● **PROBLEM TO SOLVE**
The following data has a line with "exists o. by apply list_elem_of_filter." and a line with "BrEnqueueWait (lists sys)". Write out exactly those lines and all the lines between them.
***** SOURCE MATERIAL *****
(** ** One arrival refines one step *)
Lemma onWrite_step cs live p mt : Inv cs live -> admissible live p ->
  exists cs', onWrite true (MkConn mt cs) (fragment n p.1 p.2) (len (fragment n p.1 p.2)) =
    Some (MkConn mt cs', (specStep live p).2) /\ Inv cs' (specStep live p).1.
Proof.
  intros HI Ha. destruct (decide (pieceLen n (mdata p.1) p.2 = len (mdata p.1))) as [Hz|Hz];
    [exists cs; by apply onWrite_whole|].
  destruct HI as [gs [H Hne]]. pose proof Ha as (Hv & Ho & Hn' & Huniq & [?|Hle]); [done|].
  rewrite Forall_forall in Huniq.
  destruct (fragment_head p.1 p.2 Hv Ho) as [E1 E2].
  set (h := MkHeader _ _ _ _) in E1.
  destruct (find_slot cs gs live p h H Hne eq_refl Huniq Hle) as (cs1 & gs1 & i & Ef & H1 & Hi & Hne1).
  destruct (store_piece cs1 gs1 live p i H1 Ha Hi) as (c & b & b' & Hc & Hb & Em & Hslot).
  set (c' := MkCache _ _ _ _) in Hslot. pose proof (store_ready cs1 gs1 live p i c' H1 Ha Hi Hslot) as H2.
  destruct (ready_cons _ _ _ _ H1 Ha) as [Hnd Hall].
  pose proof (complete_sum p.1 (p :: live) Hnd (fun q Hq => proj2 (Hall q Hq))) as Hcomp.
  assert (currentSize c' = sum (pieceLen n (mdata p.1) <$> offs p.1 (p :: live))) as Hcur by apply Hslot.
  rewrite <- Hcur in Hcomp. unfold specStep. rewrite <- Hcomp.
  unfold onWrite, BleTransRecv. rewrite E1. cbn [mbind option_bind negb Z.eqb SOFTBUS_OK size total h].
  rewrite (proj2 (Z.eqb_neq _ _) Hz). cbn [recvCache mtu]. fold h. rewrite Ef. cbn [mbind option_bind].
  rewrite Nat2Z.id, Hc. cbn [mbind option_bind]. rewrite Hb. cbn [mbind option_bind]. rewrite E2. cbn [mbind option_bind offset h].
  rewrite Em. cbn [mbind option_bind negb]. change (u32 (currentSize c + _)) with (currentSize c'). fold c'.
  assert (i < length cs1)%nat as Hlt by (apply lookup_lt_is_Some; eauto).
  destruct (currentSize c' =? len (mdata p.1)) eqn:Eq; cbn [fst snd].
  - assert (get b' 0 (len (mdata p.1)) = Some (mdata p.1)) as ->.
    { destruct Hslot as (_ & _ & _ & b2 & [= <-] & Hl & Hag). symmetry in Hcomp. unfold complete in Hcomp.
      rewrite bool_decide_eq_true, Forall_forall in Hcomp.
      apply agrees_all; [rewrite Hl; apply Hv|]. intros o Hoo. apply Hag, Hcomp, Hoo. }
    cbn [mbind option_bind index bytes_of]. rewrite (proj2 (Z.eqb_neq (Z.of_nat i) (-1))) by lia.
    unfold BleTransCacheFree. cbn [negb recvCache mtu]. rewrite Nat2Z.id, list_lookup_insert_eq by done.
    cbn [mbind option_bind]. eexists. split; [done|].
    pose proof (free_ready _ _ _ p.1 i (MkCache 0 (cseq c') (currentSize c') None) H2 Hi eq_refl eq_refl) as H3.
    rewrite filter_cons, decide_False in H3 by (intros ?; done).
    exists (<[i := None]> gs1). split; [done|].
    intros m [j Hj]%list_elem_of_lookup. apply list_lookup_insert_Some in Hj as [(_ & ? & _)|[Hij Hj]]; [done|].
    pose proof (other_slot gs1 i j p.1 m (ready_distinct _ _ _ H1) Hi Hj ltac:(done)) as Hm.
    apply list_elem_of_lookup_2 in Hj. destruct (Hne1 m Hj) as [?|[o Ho']]; [done|].
    exists o. by apply list_elem_of_filter.
  - eexists. split; [done|]. exists gs1. split; [done|]. intros m Hm. destruct (Hne1 m Hm) as [->|[o Ho']].
    + exists p.2. rewrite <- surjective_pairing. by left.
    + exists o. by right.
Qed.
(** What a call of [BrEnqueueNonBlock] that ends with the action [a] answers:
    its message, its code, and whether the message was stored. *)
Definition brAnswer (sys : System) (a : Action) : option (Z * Z * bool) :=
  match a with
  | Start t lockOk mem msg =>
      match waiting sys !! t, BrEnqueueNonBlock attr lockOk mem (lists sys) msg with
      | None, Some (_, Returned ret stored) => Some (msg, ret, stored)
      | _, _ => None
      end
  | Resume t condOk =>
      match waiting sys !! t with
      | Some w => match BrEnqueueResume condOk (lists sys) w with Some (_, Returned ret stored) => Some (wmsg w, ret, stored) | _ => None end
      | None => None
      end
  | Dequeue _ _ => None
  end.

Lemma BrEnqueueWait_stored (st : Lists Q) w st' ret : BrEnqueueWait st w = Some (st', Returned ret true) -> ret = SOFTBUS_OK.
Proof.
  unfold BrEnqueueWait. intros E. apply option.bind_Some in E as (q & _ & E). apply option.bind_Some in E as (lim & _ & E).
  destruct (WaitQueueLength _ _ _ _) as [c|]; [|done]. destruct (negb _); [done|]. apply option.bind_Some in E as ([r st2] & _ & E).
  destruct (wowner w); [injection E as _ <- Er; by apply Z.eqb_eq in Er|]. destruct (negb _); [done|]. by injection E.
Qed.

(** A message reported as sent is stored, but for a full queue. *)
Lemma wait_answer sys sp w ls st' ret stored : BrInv sys sp -> waitOk brKey sp (next (lists sys)) w -> specAt sp (wowner w) = Some ls ->
  BrEnqueueWait (lists sys) w = Some (st', Returned ret stored) ->
  (stored = true -> ret = SOFTBUS_OK) /\ (ret = SOFTBUS_OK -> stored = true \/ length (content sp (brKey (wmsg w))) = 31%nat).
Proof.
  intros [Ha Hwf _ _] (Hm & Hp & Ho) Hat E. destruct (BrEnqueueWait_spec _ _ _ _ Ha Hwf Hm Hp Hat) as (st2 & out2 & E2 & _ & Hout).
  rewrite E in E2. injection E2 as <- <-. destruct Hout as [_ Hfull].
  split; [intros ->; by eapply BrEnqueueWait_stored|]. intros Hr. destruct stored; [by left|right].
  destruct (Hfull Hr eq_refl) as (l & Hl & <-). f_equal. replace (brKey (wmsg w)) with ((brKey (wmsg w)).1, wprio w) by (rewrite Hp; by destruct (brKey (wmsg w))).
  apply (content_at brKey sp (wowner w) _ _ ls); [apply Hwf|done| |done].
  destruct (wowner w) as [|a]; [by rewrite Ho|]. destruct Ho as [_ Ho]. by apply (ownerKey_item sp a ls).
Qed.

Lemma brAnswer_spec sys sp a m ret stored : BrInv sys sp -> brAnswer sys a = Some (m, ret, stored) ->
  (stored = true -> ret = SOFTBUS_OK) /\ (ret = SOFTBUS_OK -> stored = true \/ length (content sp (brKey m)) = 31%nat).
Proof.
  intros HI E. pose proof HI as [Ha Hwf Hh Hw]. destruct a as [t lockOk mem msg|t condOk|]; [..|done]; cbn [brAnswer] in E.
  - destruct (waiting sys !! t); [done|]. destruct (BrEnqueueNonBlock attr lockOk mem (lists sys) msg) as [[st' [ret' stored'|]]|] eqn:Ee; [|done..].
    injection E as <- <- <-. unfold BrEnqueueNonBlock in Ee. destruct (Z.eqb_spec msg 0) as [|Hm]; [by injection Ee as _ <- <-|].
    destruct lockOk; cbn [negb] in Ee; [|by injection Ee as _ <- <-].
    destruct ((npid (attr msg) =? 0) && nisInner (attr msg)) eqn:Ek.
    { eapply (wait_answer sys sp (MkWaiting msg (GetPriority (nflag (attr msg))) Inner 0) _ st' ret' stored' HI); [|reflexivity|exact Ee].
      split_and!; [done|done|]. cbn. by rewrite Ek. }
    destruct (findPid (npid (attr msg)) (lists sys)) as [x|] eqn:Ef.
    { destruct (findPid_found _ _ _ _ _ Ha Ef) as (y & Hy & Ea & Ep). destruct (proj2 (specAt_some sp (addr x))) as [ls Els]; [by eauto|].
      eapply (wait_answer sys sp (MkWaiting msg (GetPriority (nflag (attr msg))) (Item (addr x)) 0) ls st' ret' stored' HI); [|exact Els|exact Ee].
      split_and!; [done|done|]. cbn. rewrite Ek. split; [rewrite <- Ea; by apply Hwf|]. intros y' Hy' Ey'.
      rewrite (same_entry _ y' y (wf_addr _ _ Hwf)); [by rewrite Ep|done|done|by rewrite Ey']. }
    destruct (CreateBrQueue mem _ _) as [x|] eqn:Ec; [|by injection Ee as _ <- <-].
    destruct (start_new sys sp t mem msg x HI Hm Ek Ef Ec) as (r & st2 & sp' & E2 & -> & _). rewrite E2 in Ee. cbn in Ee.
    injection Ee as _ <- <-. by split; [|left].
  - destruct (waiting sys !! t) as [w|] eqn:Ew; [|done]. destruct (BrEnqueueResume condOk (lists sys) w) as [[st' [ret' stored'|]]|] eqn:Ee; [|done..].
    injection E as <- <- <-. unfold BrEnqueueResume in Ee. destruct condOk; cbn [negb] in Ee; [|by injection Ee as _ <- <-].
    destruct (specAt sp (wowner w)) as [ls|] eqn:Els; [by eapply wait_answer; [|by apply (Hw t)|..]|].
    destruct (wowner w) as [|ad] eqn:Eo; [done|]. apply (specAt_owner BR_QUEUE_LIMIT (lists sys) sp ad Ha) in Els.
    unfold BrEnqueueWait, queueAt in Ee. by rewrite Eo, Els in Ee.
Qed.

(** The log follows the answers. *)
Lemma brAnswer_log sys a sys' m ret stored : brAnswer sys a = Some (m, ret, stored) -> brStep sys a = Some sys' ->
  log sys' = log sys ++ if stored then [Stored m] else [].
Proof.
  destruct a as [t lockOk mem msg|t condOk|]; [..|done]; cbn [brAnswer brStep].
  - destruct (waiting sys !! t); [done|]. destruct (BrEnqueueNonBlock _ _ _ _ _) as [[st' [ret' stored'|]]|]; [|done..].
    by intros [= -> -> ->] [= <-].
  - destruct (waiting sys !! t) as [w|]; [|done]. destruct (BrEnqueueResume _ _ _) as [[st' [ret' stored'|]]|]; [|done..].
    by intros [= <- -> ->] [= <-].
Qed.

Lemma brRun_inv acts : forall sys sys' sp, BrInv sys sp -> brRun acts sys = Some sys' -> exists sp', BrInv sys' sp'.
Proof.
  induction acts as [|a acts IH]; intros sys sys' sp HI; cbn [brRun]; [intros [= <-]; by eauto|].
  pose proof (brStep_inv sys sp a HI) as [Hs _]. destruct (brStep sys a) as [sys1|]; [|done]. cbn [mbind option_bind].
  destruct Hs as [sp1 H1]. by apply (IH sys1 sys' sp1).
Qed.

End BrSystem.

(** ** The Low Energy queue under every schedule *)

Section BleSystem.

Context {Q : Type} `{FifoLaws Q} (attr : Z -> SendNode).

Record BleSystem := MkBleSystem { blists : Lists Q; pending : gmap nat Waiting; blog : list Event }.

(** A thread runs [BleEnqueueNonBlock] up to the unlock, stores its message,
    or the sending thread calls [BleDequeueNonBlock]. *)
Inductive BleAction :=
| Find (t : nat) (lockOk : bool) (mem : nat -> bool) (msg : Z)
| Store (t : nat)
| Take (lockOk : bool).

Definition bleStep (sys : BleSystem) (a : BleAction) : option BleSystem :=
  match a with
  | Find t lockOk mem msg =>
      match pending sys !! t with
      | Some _ => Some sys
      | None =>
          let '(st, r) := BleEnqueueFind attr lockOk mem (blists sys) msg in
          Some (MkBleSystem st match r with
            | inl _ => pending sys
            | inr o => <[t := MkWaiting msg (GetPriority (nflag (attr msg))) o 0]> (pending sys)
            end (blog sys))
      end
  | Store t =>
      match pending sys !! t with
      | None => Some sys
      | Some w =>
          '(r, st) ← BleEnqueueStore attr (blists sys) (wowner w) (wmsg w);
          Some (MkBleSystem st (delete t (pending sys)) (blog sys ++ if r =? 0 then [Stored (wmsg w)] else []))
      end
  | Take lockOk =>
      '(_, m, st) ← BleDequeueNonBlock lockOk (blists sys);
      Some (MkBleSystem st (pending sys) (blog sys ++ match m with Some x => [Taken x] | None => [] end))
  end.

Fixpoint bleRun (acts : list BleAction) (sys : BleSystem) : option BleSystem :=
  match acts with
  | [] => Some sys
  | a :: acts' => sys' ← bleStep sys a; bleRun acts' sys'
  end.

Definition bleKey (m : Z) : option Z * nat :=
  (if npid (attr m) =? 0 then None else Some (npid (attr m)), GetPriority (nflag (attr m))).

Record BleInv (sys : BleSystem) (sp : Spec) : Prop := {
  ble_abs : abs BLE_QUEUE_LIMIT (blists sys) sp;
  ble_wf : wfSpec (next (blists sys)) sp;
  ble_hist : histOk bleKey (blog sys) sp;
  ble_wait : forall t w, pending sys !! t = Some w -> waitOk bleKey sp (next (blists sys)) w;
}.

Definition bleStale (sys : BleSystem) (a : BleAction) : Prop :=
  exists t w ad, a = Store t /\ pending sys !! t = Some w /\ wowner w = Item ad /\ ownerOf (blists sys) (Item ad) = None.

Lemma ble_limits : Forall (fun l => exists k, 0 <= k <= 13 /\ l = 2 ^ k) BLE_QUEUE_LIMIT.
Proof. repeat constructor; [exists 5|exists 5|exists 4]; lia. Qed.

Lemma BleGetMsg_spec (x : PidQueue Q) ls : implements BLE_QUEUE_LIMIT (queue x) ls ->
  exists qs, BleGetMsg x = Some ((specTake ls).1, MkPidQueue (addr x) (pid x) qs) /\
    implements BLE_QUEUE_LIMIT qs (specTake ls).2.
Proof.
  intros Hi. destruct (bleGetLoop_spec _ _ _ Hi) as (qs & E & Hq). unfold BleGetMsg. rewrite E. by eauto.
Qed.

(** A failure to lock leaves the round as it is. *)
Lemma BleDequeue_spec lockOk st sp : abs BLE_QUEUE_LIMIT st sp ->
  exists ret m st' sp', BleDequeueNonBlock lockOk st = Some (ret, m, st') /\
    abs BLE_QUEUE_LIMIT st' sp' /\ next st' = next st /\
    ((m, sp') = specDequeue sp \/ lockOk = false /\ m = None /\ sp' = sp).
Proof.
  intros [(i & Ei & Hi) Hf]. unfold BleDequeueNonBlock. rewrite Ei. cbn [mbind option_bind].
  destruct (BleGetMsg_spec i _ Hi) as (qs' & E & Hi'). rewrite E. cbn [mbind option_bind].
  unfold specDequeue. pose proof (specTake_none (sinner sp)) as Hn. destruct (specTake (sinner sp)) as [[x|] ls]; cbn [fst snd] in *.
  { eexists _, _, _, _. split; [done|]. split; [|split; [done|by left]]. split; [by eexists|done]. }
  rewrite (Hn eq_refl) in Hi'. clear Hn. destruct lockOk; cbn [negb].
  2: { eexists _, _, _, sp. split; [done|]. split; [|split; [done|by right]]. split; [by eexists|done]. }
  destruct (items st) as [|x xs] eqn:Ex, (sitems sp) as [|[ap lx] ys] eqn:Ey; try by inversion Hf.
  { eexists _, _, _, sp. split; [done|]. split; [|split; [done|by left]]. split; [by eexists|]. cbn [snd items]. by rewrite Ey. }
  apply Forall2_cons in Hf as [Hxy Hf'].
  destruct Hxy as (E1 & E2 & E3). cbn [fst snd] in E1, E2, E3.
  destruct (BleGetMsg_spec x _ E3) as (qs2 & E4 & Hx'). rewrite E4. cbn [mbind option_bind].
  destruct (specTake lx) as [[v|] lx']; cbn [fst snd] in *; eexists _, _, _, _; (split; [done|]);
    (split; [|split; [done|by left]]); (split; [by eexists|]); cbn [items sitems]; [|done].
  apply Forall2_app; [done|]. constructor; [|constructor]. by split_and!.
Qed.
*****
● **RESULT FOR THIS TASK**
    exists o. by apply list_elem_of_filter.
  - eexists. split; [done|]. exists gs1. split; [done|]. intros m Hm. destruct (Hne1 m Hm) as [->|[o Ho']].
    + exists p.2. rewrite <- surjective_pairing. by left.
    + exists o. by right.
Qed.
(** What a call of [BrEnqueueNonBlock] that ends with the action [a] answers:
    its message, its code, and whether the message was stored. *)
Definition brAnswer (sys : System) (a : Action) : option (Z * Z * bool) :=
  match a with
  | Start t lockOk mem msg =>
      match waiting sys !! t, BrEnqueueNonBlock attr lockOk mem (lists sys) msg with
      | None, Some (_, Returned ret stored) => Some (msg, ret, stored)
      | _, _ => None
      end
  | Resume t condOk =>
      match waiting sys !! t with
      | Some w => match BrEnqueueResume condOk (lists sys) w with Some (_, Returned ret stored) => Some (wmsg w, ret, stored) | _ => None end
      | None => None
      end
  | Dequeue _ _ => None
  end.

Lemma BrEnqueueWait_stored (st : Lists Q) w st' ret : BrEnqueueWait st w = Some (st', Returned ret true) -> ret = SOFTBUS_OK.
Proof.
  unfold BrEnqueueWait. intros E. apply option.bind_Some in E as (q & _ & E). apply option.bind_Some in E as (lim & _ & E).
  destruct (WaitQueueLength _ _ _ _) as [c|]; [|done]. destruct (negb _); [done|]. apply option.bind_Some in E as ([r st2] & _ & E).
  destruct (wowner w); [injection E as _ <- Er; by apply Z.eqb_eq in Er|]. destruct (negb _); [done|]. by injection E.
Qed.

(** A message reported as sent is stored, but for a full queue. *)
Lemma wait_answer sys sp w ls st' ret stored : BrInv sys sp -> waitOk brKey sp (next (lists sys)) w -> specAt sp (wowner w) = Some ls ->
  BrEnqueueWait (lists sys) w = Some (st', Returned ret stored) ->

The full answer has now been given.